Description of the task:
Nothing in the data may be omitted; output it all verbatim.

Supplied entries:
(* ===== verification/PushCredentials.v ===== *)
(** Sending our credentials to a member: Membership::pushCredentials of node/Membership.cpp,
    and the packets a node builds to send.

    A membership remembers when each of our credentials was last sent to the member.  What is
    due goes out in as few NETWORK_CREDENTIALS packets as it takes.  The state of the
    computation is the membership and the packets given to Switch::send. *)
From stdpp Require Import gmap.
From S2P Require Import Prelude.
From S2P Require Import Utils.
From S2P Require Import Buffer.
From S2P Require Import Addressing.
From S2P Require Import Wire.
From S2P Require Import CertificateOfMembership.
From S2P Require Import Credentials.
From S2P Require Import Capability.
From S2P Require Import NetworkConfig.
From S2P Require Import NetworkConfigDict.
From S2P Require Import Membership.
From S2P Require Import LZ4.
From S2P Require Import Packet.
From S2P Require Import Compression.
From S2P Require Import Switch.
From S2P Require Import Fragmentation.
From S2P Require Import SwitchSafety.

Definition ZT_NETWORK_AUTOCONF_DELAY : Z := 60000.
Definition ZT_CREDENTIAL_PUSH_EVERY : Z := ZT_NETWORK_AUTOCONF_DELAY / 3.
Definition VERB_NETWORK_CREDENTIALS : Z := 0x0a.
(** [sizeof] of the classes. *)
Definition sizeof_Tag : Z := 136.
Definition sizeof_COO : Z := 416.

(** ** New packets *)

(** What the [n]th packet a node builds finds: the random bytes of its ID, and the memory
    that the packet and the local buffer of compress() are put in. *)
Record PacketMemory : Type := mkPacketMemory { pm_iv : nat -> list Z; pm_stack : nat -> list Z; pm_buf : nat -> list Z }.

Definition Packet_new (M : PacketMemory) (n : nat) (dest source verb : Z) : outcome Buffer :=
  Packet_reset (mkBuffer (pm_stack M n) 0) (pm_iv M n) dest source verb.

(** ** Membership::pushCredentials *)

(** The times of tags, capabilities and certificates of ownership are unsigned. *)
Definition push_due (force : bool) (now last : Z) : bool := (ZT_CREDENTIAL_PUSH_EVERY <=? u64 (now - last)) || force.

Definition due_cap (force : bool) (now localCapabilityIndex : Z) (caps : list Capability) (pushed : list Z) : outcome (list Z * option Capability) :=
  if 0 <=? localCapabilityIndex then
    c ← load caps localCapabilityIndex;
    last ← load pushed localCapabilityIndex;
    if push_due force now last then
      pushed ← mem_write pushed localCapabilityIndex [u64 now]; Ok (pushed, Some c)
    else Ok (pushed, None)
  else Ok (pushed, None).

(** The loops over the tags and over the certificates of ownership, from the [i]th on. *)
Fixpoint due_loop {A} (force : bool) (now i : Z) (xs : list A) (pushed : list Z) : outcome (list Z * list A) :=
  match xs with
  | [] => Ok (pushed, [])
  | x :: xs =>
      last ← load pushed i;
      if push_due force now last then
        pushed ← mem_write pushed i [u64 now];
        '(pushed, due) ← due_loop force now (i + 1) xs pushed;
        Ok (pushed, x :: due)
      else due_loop force now (i + 1) xs pushed
  end.

(** The inner loops: as many as fit, and how many they were. *)
Fixpoint fill_loop {A} (serialize : A -> Buffer -> outcome Buffer) (size : Z) (xs : list A) (outp : Buffer) (n : Z) : outcome (Buffer * list A * Z) :=
  match xs with
  | x :: xs' =>
      if b_len outp + size + 16 <? PC then outp ← serialize x outp; fill_loop serialize size xs' outp (n + 1)
      else Ok (outp, xs, n)
  | [] => Ok (outp, [], n)
  end.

Written response:
(* ===== verification/PushCredentials.v ===== *)
(** Sending our credentials to a member: Membership::pushCredentials of node/Membership.cpp,
    and the packets a node builds to send.

    A membership remembers when each of our credentials was last sent to the member.  What is
    due goes out in as few NETWORK_CREDENTIALS packets as it takes.  The state of the
    computation is the membership and the packets given to Switch::send. *)
From stdpp Require Import gmap.
From S2P Require Import Prelude.
From S2P Require Import Utils.
From S2P Require Import Buffer.
From S2P Require Import Addressing.
From S2P Require Import Wire.
From S2P Require Import CertificateOfMembership.
From S2P Require Import Credentials.
From S2P Require Import Capability.
From S2P Require Import NetworkConfig.
From S2P Require Import NetworkConfigDict.
From S2P Require Import Membership.
From S2P Require Import LZ4.
From S2P Require Import Packet.
From S2P Require Import Compression.
From S2P Require Import Switch.
From S2P Require Import Fragmentation.
From S2P Require Import SwitchSafety.

Definition ZT_NETWORK_AUTOCONF_DELAY : Z := 60000.
Definition ZT_CREDENTIAL_PUSH_EVERY : Z := ZT_NETWORK_AUTOCONF_DELAY / 3.
Definition VERB_NETWORK_CREDENTIALS : Z := 0x0a.
(** [sizeof] of the classes. *)
Definition sizeof_Tag : Z := 136.
Definition sizeof_COO : Z := 416.

(** ** New packets *)

(** What the [n]th packet a node builds finds: the random bytes of its ID, and the memory
    that the packet and the local buffer of compress() are put in. *)
Record PacketMemory : Type := mkPacketMemory { pm_iv : nat -> list Z; pm_stack : nat -> list Z; pm_buf : nat -> list Z }.

Definition Packet_new (M : PacketMemory) (n : nat) (dest source verb : Z) : outcome Buffer :=
  Packet_reset (mkBuffer (pm_stack M n) 0) (pm_iv M n) dest source verb.

(** ** Membership::pushCredentials *)

(** The times of tags, capabilities and certificates of ownership are unsigned. *)
Definition push_due (force : bool) (now last : Z) : bool := (ZT_CREDENTIAL_PUSH_EVERY <=? u64 (now - last)) || force.

Definition due_cap (force : bool) (now localCapabilityIndex : Z) (caps : list Capability) (pushed : list Z) : outcome (list Z * option Capability) :=
  if 0 <=? localCapabilityIndex then
    c ← load caps localCapabilityIndex;
    last ← load pushed localCapabilityIndex;
    if push_due force now last then
      pushed ← mem_write pushed localCapabilityIndex [u64 now]; Ok (pushed, Some c)
    else Ok (pushed, None)
  else Ok (pushed, None).

(** The loops over the tags and over the certificates of ownership, from the [i]th on. *)
Fixpoint due_loop {A} (force : bool) (now i : Z) (xs : list A) (pushed : list Z) : outcome (list Z * list A) :=
  match xs with
  | [] => Ok (pushed, [])
  | x :: xs =>
      last ← load pushed i;
      if push_due force now last then
        pushed ← mem_write pushed i [u64 now];
        '(pushed, due) ← due_loop force now (i + 1) xs pushed;
        Ok (pushed, x :: due)
      else due_loop force now (i + 1) xs pushed
  end.

(** The inner loops: as many as fit, and how many they were. *)
Fixpoint fill_loop {A} (serialize : A -> Buffer -> outcome Buffer) (size : Z) (xs : list A) (outp : Buffer) (n : Z) : outcome (Buffer * list A * Z) :=
  match xs with
  | x :: xs' =>
      if b_len outp + size + 16 <? PC then outp ← serialize x outp; fill_loop serialize size xs' outp (n + 1)
      else Ok (outp, xs, n)
  | [] => Ok (outp, [], n)
  end.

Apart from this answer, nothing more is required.